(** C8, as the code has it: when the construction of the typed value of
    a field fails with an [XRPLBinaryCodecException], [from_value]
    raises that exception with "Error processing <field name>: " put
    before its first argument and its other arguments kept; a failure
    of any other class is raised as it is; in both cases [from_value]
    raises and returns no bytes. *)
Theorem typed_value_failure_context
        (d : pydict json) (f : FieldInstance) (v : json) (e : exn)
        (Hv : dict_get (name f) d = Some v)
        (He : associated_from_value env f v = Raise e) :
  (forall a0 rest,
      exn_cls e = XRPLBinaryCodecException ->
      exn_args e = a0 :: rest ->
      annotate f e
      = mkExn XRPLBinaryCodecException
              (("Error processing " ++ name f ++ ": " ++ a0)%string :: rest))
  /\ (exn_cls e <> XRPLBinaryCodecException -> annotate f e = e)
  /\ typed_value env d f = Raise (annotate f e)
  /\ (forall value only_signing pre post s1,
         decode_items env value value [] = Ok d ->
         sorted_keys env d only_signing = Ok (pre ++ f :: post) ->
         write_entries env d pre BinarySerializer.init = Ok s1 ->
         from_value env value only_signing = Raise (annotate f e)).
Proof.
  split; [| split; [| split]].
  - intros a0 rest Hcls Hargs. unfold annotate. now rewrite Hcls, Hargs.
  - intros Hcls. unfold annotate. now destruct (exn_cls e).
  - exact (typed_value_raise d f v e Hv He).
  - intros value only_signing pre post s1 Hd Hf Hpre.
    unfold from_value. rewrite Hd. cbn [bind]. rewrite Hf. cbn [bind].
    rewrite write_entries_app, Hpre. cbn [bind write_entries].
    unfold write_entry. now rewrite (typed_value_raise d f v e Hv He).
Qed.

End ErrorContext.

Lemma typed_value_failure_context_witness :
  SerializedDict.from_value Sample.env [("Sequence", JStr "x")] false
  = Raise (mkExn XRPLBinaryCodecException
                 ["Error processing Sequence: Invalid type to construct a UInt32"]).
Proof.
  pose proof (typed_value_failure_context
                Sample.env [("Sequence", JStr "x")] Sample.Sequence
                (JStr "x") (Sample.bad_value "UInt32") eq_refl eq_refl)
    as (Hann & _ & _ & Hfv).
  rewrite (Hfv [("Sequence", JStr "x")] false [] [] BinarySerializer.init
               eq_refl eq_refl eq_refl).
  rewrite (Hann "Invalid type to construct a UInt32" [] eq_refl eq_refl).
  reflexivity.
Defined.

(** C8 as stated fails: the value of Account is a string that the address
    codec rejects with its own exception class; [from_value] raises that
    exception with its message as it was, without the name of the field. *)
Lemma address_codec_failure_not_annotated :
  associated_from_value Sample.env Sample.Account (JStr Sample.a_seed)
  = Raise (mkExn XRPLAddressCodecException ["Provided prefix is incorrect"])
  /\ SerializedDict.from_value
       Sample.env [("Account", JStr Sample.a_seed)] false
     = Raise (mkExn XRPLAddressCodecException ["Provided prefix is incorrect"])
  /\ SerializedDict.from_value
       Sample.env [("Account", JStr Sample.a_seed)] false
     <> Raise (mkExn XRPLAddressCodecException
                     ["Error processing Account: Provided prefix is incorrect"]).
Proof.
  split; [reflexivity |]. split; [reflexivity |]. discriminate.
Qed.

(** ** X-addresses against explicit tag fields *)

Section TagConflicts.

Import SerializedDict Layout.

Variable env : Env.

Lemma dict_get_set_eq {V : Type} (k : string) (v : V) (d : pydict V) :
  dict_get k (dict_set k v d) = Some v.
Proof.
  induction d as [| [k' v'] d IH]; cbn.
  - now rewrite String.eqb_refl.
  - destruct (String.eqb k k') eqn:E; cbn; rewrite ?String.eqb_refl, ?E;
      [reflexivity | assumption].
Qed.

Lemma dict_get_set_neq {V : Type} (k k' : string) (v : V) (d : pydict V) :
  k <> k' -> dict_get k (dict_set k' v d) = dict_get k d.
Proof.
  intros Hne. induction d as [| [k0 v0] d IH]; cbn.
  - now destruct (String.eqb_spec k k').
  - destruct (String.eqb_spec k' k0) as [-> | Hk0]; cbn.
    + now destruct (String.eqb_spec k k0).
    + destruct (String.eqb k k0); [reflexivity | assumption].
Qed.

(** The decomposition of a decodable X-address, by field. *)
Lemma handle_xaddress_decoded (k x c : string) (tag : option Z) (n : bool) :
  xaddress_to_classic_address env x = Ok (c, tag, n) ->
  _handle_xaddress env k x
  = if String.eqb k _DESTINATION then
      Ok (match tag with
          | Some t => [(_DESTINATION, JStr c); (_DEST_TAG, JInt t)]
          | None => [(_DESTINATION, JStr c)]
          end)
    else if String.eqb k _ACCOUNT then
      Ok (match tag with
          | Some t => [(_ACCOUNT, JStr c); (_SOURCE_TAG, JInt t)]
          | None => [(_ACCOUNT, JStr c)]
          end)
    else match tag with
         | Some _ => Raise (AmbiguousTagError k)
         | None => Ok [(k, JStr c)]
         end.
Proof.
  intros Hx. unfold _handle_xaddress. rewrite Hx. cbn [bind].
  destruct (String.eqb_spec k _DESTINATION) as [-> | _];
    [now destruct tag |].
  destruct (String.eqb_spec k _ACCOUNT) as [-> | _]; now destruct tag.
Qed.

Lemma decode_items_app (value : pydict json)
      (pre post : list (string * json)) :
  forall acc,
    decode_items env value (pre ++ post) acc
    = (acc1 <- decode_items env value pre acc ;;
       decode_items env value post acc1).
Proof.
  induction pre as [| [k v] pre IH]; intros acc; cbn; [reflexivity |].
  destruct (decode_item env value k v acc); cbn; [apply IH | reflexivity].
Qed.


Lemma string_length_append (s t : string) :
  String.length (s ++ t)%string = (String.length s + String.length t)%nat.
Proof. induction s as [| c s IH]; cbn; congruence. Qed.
● ● ●
### Prompt
All lines above containing the string "rewrite": copy each one.

### Task result
  - intros a0 rest Hcls Hargs. unfold annotate. now rewrite Hcls, Hargs.
    unfold from_value. rewrite Hd. cbn [bind]. rewrite Hf. cbn [bind].
    rewrite write_entries_app, Hpre. cbn [bind write_entries].
    unfold write_entry. now rewrite (typed_value_raise d f v e Hv He).
  rewrite (Hfv [("Sequence", JStr "x")] false [] [] BinarySerializer.init
  rewrite (Hann "Invalid type to construct a UInt32" [] eq_refl eq_refl).
  - now rewrite String.eqb_refl.
  - destruct (String.eqb k k') eqn:E; cbn; rewrite ?String.eqb_refl, ?E;
  intros Hx. unfold _handle_xaddress. rewrite Hx. cbn [bind].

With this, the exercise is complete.